EXERCISE REQUIREMENTS: Return only that part of the material below which starts with the line containing "py_iter _ => idtac" and goes on through the line containing "Lemma for_each_appends l", restated exactly.

<<<<

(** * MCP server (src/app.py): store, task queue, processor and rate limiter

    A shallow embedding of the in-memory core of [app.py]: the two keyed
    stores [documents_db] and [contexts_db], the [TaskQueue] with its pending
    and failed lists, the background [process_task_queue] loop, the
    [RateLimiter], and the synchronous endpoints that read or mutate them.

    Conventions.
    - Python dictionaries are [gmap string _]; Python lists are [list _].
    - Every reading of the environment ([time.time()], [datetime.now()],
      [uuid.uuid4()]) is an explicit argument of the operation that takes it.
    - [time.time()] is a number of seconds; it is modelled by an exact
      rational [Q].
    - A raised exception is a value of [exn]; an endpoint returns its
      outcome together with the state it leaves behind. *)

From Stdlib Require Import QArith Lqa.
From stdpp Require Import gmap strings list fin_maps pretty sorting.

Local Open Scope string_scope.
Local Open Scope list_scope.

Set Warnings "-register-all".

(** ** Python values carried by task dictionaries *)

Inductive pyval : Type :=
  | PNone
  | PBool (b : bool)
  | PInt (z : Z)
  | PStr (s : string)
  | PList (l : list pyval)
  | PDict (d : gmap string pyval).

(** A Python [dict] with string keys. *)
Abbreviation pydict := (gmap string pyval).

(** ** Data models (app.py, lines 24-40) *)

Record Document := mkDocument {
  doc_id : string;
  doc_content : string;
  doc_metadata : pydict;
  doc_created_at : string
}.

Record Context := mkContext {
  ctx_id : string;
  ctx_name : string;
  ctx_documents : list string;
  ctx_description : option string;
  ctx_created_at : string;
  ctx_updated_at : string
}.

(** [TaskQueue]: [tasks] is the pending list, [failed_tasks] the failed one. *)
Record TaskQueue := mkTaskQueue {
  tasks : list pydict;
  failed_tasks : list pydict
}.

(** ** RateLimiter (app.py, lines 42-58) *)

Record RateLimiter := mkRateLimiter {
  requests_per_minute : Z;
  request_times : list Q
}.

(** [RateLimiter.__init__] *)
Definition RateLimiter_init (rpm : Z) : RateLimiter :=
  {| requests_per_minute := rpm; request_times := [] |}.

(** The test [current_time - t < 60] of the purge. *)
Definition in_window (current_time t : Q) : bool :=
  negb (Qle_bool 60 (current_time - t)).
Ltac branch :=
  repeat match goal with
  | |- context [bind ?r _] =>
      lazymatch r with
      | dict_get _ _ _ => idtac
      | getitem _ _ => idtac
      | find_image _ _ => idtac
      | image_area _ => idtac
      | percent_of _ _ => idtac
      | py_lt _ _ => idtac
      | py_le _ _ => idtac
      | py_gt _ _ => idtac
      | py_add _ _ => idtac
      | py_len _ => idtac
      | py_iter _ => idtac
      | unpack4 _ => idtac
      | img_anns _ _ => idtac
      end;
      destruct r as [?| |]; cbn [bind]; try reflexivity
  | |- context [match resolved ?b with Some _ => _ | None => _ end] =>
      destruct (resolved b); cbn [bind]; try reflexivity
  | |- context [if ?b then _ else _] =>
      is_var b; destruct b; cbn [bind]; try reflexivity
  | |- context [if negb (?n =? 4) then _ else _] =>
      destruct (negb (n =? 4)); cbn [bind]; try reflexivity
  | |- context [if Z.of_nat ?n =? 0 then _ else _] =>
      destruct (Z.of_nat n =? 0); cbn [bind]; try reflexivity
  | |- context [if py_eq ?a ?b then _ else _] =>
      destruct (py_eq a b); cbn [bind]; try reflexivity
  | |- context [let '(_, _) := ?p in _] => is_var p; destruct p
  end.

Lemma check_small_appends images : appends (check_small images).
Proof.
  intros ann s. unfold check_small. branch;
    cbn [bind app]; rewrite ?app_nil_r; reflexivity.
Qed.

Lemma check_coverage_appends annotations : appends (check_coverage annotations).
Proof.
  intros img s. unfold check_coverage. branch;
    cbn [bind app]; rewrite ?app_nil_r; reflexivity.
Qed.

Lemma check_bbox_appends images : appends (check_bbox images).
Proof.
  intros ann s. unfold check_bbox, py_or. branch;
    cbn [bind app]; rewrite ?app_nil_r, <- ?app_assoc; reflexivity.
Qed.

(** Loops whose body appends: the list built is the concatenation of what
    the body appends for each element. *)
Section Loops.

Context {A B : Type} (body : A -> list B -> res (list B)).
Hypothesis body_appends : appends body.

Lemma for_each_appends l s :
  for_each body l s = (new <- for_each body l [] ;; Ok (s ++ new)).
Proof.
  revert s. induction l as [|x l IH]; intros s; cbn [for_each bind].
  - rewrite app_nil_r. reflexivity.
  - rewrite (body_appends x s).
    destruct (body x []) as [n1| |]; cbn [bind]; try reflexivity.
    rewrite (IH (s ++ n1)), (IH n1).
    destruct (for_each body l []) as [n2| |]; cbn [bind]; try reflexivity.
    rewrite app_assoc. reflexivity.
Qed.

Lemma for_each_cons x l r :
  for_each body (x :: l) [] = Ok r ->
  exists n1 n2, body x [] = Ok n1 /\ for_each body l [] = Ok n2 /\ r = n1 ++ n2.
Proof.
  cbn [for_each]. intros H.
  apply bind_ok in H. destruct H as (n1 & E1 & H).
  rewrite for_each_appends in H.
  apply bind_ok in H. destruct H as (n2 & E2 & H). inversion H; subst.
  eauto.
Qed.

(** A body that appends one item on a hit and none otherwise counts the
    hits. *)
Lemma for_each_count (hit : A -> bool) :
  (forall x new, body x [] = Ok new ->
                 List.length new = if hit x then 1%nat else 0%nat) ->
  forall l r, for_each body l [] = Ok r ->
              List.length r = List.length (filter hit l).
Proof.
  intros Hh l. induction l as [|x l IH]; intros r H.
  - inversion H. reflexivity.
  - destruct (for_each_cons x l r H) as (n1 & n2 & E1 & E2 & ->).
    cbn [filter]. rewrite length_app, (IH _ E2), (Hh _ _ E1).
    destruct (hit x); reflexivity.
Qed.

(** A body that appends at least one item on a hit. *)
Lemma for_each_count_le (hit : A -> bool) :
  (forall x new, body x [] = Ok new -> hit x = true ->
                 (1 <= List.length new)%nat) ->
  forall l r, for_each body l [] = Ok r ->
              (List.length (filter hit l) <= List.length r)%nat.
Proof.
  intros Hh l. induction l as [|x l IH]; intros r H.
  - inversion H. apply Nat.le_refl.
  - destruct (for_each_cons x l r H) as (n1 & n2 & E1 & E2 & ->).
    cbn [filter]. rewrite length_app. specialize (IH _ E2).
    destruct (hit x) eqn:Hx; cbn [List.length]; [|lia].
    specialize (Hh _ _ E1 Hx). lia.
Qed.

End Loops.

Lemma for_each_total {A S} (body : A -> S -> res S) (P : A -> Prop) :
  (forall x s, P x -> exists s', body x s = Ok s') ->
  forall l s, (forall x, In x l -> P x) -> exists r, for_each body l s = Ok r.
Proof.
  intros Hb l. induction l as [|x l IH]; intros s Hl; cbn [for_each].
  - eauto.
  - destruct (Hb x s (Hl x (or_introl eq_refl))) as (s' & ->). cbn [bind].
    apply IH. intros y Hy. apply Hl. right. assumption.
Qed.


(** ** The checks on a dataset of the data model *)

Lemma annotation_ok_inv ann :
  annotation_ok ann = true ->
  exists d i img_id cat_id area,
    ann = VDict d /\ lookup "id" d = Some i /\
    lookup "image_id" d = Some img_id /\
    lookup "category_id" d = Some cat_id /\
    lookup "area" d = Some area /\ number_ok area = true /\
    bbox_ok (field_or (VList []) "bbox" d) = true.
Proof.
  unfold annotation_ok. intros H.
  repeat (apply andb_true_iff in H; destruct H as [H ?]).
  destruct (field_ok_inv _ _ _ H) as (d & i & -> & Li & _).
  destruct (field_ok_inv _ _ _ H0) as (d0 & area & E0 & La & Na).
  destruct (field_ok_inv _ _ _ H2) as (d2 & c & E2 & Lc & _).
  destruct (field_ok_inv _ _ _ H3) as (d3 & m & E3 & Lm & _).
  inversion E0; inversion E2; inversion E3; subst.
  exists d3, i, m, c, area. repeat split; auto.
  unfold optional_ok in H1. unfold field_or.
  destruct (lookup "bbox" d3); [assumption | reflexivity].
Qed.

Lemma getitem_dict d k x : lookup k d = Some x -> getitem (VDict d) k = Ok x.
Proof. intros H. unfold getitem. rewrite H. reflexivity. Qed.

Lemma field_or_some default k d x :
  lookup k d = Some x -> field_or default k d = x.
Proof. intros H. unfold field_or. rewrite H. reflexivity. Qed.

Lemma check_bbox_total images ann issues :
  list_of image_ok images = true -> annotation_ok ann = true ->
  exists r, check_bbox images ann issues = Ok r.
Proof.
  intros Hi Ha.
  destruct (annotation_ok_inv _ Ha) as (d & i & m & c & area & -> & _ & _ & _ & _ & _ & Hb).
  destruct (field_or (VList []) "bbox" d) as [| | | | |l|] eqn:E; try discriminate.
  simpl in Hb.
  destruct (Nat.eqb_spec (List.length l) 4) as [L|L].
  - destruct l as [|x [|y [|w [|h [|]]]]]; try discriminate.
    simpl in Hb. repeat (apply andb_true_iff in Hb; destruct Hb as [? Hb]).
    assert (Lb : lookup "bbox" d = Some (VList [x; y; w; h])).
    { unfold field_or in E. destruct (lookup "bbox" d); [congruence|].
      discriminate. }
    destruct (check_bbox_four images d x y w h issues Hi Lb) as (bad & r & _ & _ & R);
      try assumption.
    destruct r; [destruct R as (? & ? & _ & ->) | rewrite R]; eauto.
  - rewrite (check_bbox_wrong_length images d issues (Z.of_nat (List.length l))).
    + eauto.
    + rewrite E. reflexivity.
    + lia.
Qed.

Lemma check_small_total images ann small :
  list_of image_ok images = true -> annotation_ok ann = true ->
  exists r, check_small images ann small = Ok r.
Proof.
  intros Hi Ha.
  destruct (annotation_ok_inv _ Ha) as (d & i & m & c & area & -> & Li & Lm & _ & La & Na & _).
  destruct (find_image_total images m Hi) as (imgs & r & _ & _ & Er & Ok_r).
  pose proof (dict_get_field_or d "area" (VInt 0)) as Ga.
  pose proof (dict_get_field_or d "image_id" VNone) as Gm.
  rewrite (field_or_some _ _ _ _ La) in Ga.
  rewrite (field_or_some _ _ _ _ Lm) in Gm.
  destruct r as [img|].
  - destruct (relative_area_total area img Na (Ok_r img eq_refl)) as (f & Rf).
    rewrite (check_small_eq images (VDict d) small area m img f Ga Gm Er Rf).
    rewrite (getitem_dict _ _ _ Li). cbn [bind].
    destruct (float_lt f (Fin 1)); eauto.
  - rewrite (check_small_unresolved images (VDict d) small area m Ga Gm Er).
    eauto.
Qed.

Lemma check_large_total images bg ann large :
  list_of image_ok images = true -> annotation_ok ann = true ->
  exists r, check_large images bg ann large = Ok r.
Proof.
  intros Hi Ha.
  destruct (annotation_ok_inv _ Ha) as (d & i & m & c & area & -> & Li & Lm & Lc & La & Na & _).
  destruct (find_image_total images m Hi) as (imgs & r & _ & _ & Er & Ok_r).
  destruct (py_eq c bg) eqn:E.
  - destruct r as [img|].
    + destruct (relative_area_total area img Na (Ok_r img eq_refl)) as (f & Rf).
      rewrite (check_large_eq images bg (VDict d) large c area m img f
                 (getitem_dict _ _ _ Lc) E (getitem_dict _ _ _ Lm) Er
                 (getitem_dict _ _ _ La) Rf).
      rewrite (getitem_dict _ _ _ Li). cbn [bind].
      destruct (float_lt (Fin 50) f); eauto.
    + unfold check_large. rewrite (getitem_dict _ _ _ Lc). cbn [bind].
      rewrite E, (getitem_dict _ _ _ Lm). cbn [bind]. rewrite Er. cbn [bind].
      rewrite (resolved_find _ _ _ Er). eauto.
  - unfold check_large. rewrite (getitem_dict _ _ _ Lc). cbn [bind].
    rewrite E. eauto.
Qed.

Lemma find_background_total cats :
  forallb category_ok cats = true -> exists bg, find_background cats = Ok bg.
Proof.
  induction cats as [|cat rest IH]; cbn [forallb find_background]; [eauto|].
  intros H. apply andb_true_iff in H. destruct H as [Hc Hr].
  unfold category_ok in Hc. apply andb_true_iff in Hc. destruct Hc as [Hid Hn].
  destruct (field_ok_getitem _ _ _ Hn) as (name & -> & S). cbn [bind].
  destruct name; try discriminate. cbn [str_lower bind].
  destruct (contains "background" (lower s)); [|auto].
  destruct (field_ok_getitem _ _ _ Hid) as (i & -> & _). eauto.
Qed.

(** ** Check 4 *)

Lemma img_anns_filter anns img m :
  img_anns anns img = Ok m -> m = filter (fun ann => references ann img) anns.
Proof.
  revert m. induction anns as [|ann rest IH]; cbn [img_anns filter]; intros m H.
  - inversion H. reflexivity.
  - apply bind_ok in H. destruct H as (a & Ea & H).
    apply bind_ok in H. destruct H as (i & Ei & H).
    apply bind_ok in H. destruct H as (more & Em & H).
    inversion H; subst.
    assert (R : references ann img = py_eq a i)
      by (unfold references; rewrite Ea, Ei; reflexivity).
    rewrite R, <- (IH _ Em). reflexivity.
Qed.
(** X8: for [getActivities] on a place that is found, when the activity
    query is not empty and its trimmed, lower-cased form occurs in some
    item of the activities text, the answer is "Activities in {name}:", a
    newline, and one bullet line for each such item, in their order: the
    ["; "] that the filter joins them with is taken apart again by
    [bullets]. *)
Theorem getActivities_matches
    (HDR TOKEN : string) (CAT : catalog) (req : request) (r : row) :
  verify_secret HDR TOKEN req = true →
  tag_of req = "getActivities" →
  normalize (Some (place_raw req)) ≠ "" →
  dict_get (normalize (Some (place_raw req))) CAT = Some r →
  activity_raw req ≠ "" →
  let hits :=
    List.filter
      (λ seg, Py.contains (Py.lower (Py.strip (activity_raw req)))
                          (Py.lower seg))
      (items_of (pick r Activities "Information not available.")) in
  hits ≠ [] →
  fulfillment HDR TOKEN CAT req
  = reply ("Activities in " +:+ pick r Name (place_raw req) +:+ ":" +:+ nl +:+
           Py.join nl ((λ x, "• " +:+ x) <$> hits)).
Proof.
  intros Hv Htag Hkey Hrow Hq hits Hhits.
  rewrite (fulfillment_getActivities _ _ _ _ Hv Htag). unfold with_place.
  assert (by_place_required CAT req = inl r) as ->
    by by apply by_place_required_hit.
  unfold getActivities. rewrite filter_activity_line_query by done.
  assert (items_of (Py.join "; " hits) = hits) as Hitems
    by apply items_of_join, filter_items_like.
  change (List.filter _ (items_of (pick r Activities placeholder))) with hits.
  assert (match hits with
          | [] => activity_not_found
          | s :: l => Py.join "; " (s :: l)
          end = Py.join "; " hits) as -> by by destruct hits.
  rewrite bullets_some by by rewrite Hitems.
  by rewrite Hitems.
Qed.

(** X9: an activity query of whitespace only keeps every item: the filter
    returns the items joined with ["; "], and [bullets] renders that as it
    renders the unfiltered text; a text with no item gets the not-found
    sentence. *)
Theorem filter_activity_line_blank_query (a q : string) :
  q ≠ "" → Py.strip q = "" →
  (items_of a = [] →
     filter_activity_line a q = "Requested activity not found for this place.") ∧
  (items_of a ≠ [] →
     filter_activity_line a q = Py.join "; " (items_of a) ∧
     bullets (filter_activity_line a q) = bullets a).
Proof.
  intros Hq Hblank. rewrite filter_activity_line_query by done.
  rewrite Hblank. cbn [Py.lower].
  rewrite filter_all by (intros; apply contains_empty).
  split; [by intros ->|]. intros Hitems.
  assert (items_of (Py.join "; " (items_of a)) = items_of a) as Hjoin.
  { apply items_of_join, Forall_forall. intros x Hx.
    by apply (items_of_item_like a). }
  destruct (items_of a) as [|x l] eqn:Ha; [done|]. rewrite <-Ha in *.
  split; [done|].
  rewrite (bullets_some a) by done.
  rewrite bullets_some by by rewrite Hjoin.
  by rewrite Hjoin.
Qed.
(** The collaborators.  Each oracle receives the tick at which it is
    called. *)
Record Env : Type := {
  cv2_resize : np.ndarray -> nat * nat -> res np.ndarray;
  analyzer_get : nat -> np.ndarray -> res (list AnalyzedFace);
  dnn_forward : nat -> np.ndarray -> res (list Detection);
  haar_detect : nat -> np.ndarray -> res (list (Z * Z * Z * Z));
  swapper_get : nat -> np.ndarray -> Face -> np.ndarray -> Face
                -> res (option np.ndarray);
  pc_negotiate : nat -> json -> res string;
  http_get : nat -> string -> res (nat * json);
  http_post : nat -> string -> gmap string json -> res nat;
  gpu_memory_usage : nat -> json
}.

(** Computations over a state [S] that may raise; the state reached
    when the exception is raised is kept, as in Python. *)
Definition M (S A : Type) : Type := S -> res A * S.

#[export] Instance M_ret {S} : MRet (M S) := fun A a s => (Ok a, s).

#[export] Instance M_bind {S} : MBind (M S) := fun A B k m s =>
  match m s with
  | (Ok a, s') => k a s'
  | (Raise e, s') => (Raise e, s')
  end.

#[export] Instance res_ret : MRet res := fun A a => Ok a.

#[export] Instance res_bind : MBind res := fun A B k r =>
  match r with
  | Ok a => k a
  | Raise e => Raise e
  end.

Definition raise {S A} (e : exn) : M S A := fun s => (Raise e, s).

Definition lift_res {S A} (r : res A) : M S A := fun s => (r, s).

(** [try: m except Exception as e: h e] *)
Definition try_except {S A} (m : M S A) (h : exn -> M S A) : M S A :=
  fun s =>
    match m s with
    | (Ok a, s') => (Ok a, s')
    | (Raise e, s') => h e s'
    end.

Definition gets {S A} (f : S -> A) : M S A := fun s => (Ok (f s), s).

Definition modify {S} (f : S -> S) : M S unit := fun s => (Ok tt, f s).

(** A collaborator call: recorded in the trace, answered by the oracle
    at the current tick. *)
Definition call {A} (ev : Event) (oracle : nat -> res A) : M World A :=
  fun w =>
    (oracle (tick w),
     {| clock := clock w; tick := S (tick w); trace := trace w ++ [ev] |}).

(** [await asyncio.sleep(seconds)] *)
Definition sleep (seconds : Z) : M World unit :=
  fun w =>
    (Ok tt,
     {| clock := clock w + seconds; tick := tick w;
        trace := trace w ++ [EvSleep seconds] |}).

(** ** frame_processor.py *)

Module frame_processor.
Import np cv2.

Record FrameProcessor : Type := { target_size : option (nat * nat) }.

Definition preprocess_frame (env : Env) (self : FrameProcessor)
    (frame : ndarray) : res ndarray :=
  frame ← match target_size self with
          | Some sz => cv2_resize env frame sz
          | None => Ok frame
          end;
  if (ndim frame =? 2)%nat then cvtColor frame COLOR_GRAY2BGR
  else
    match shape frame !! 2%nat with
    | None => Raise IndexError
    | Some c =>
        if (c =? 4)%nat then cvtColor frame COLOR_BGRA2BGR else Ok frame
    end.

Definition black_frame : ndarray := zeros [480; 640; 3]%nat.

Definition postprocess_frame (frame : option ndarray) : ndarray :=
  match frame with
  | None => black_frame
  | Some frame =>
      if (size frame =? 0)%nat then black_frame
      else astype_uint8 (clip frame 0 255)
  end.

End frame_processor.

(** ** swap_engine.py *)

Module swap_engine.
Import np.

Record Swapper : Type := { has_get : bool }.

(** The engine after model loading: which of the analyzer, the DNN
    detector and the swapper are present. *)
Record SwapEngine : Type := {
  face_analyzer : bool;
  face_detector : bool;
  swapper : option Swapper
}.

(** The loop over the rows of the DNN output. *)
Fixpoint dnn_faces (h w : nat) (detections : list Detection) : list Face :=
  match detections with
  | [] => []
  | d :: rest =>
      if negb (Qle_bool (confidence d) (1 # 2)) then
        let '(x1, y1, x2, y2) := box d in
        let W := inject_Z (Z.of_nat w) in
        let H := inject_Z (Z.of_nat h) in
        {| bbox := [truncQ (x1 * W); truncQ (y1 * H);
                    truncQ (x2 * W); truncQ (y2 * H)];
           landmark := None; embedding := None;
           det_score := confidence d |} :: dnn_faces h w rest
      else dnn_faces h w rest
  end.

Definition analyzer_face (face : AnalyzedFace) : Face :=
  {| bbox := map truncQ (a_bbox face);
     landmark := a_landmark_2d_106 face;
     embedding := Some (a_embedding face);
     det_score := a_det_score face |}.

>>>>

ANSWER SPACE:
      | py_iter _ => idtac
      | unpack4 _ => idtac
      | img_anns _ _ => idtac
      end;
      destruct r as [?| |]; cbn [bind]; try reflexivity
  | |- context [match resolved ?b with Some _ => _ | None => _ end] =>
      destruct (resolved b); cbn [bind]; try reflexivity
  | |- context [if ?b then _ else _] =>
      is_var b; destruct b; cbn [bind]; try reflexivity
  | |- context [if negb (?n =? 4) then _ else _] =>
      destruct (negb (n =? 4)); cbn [bind]; try reflexivity
  | |- context [if Z.of_nat ?n =? 0 then _ else _] =>
      destruct (Z.of_nat n =? 0); cbn [bind]; try reflexivity
  | |- context [if py_eq ?a ?b then _ else _] =>
      destruct (py_eq a b); cbn [bind]; try reflexivity
  | |- context [let '(_, _) := ?p in _] => is_var p; destruct p
  end.

Lemma check_small_appends images : appends (check_small images).
Proof.
  intros ann s. unfold check_small. branch;
    cbn [bind app]; rewrite ?app_nil_r; reflexivity.
Qed.

Lemma check_coverage_appends annotations : appends (check_coverage annotations).
Proof.
  intros img s. unfold check_coverage. branch;
    cbn [bind app]; rewrite ?app_nil_r; reflexivity.
Qed.

Lemma check_bbox_appends images : appends (check_bbox images).
Proof.
  intros ann s. unfold check_bbox, py_or. branch;
    cbn [bind app]; rewrite ?app_nil_r, <- ?app_assoc; reflexivity.
Qed.

(** Loops whose body appends: the list built is the concatenation of what
    the body appends for each element. *)
Section Loops.

Context {A B : Type} (body : A -> list B -> res (list B)).
Hypothesis body_appends : appends body.

Lemma for_each_appends l s :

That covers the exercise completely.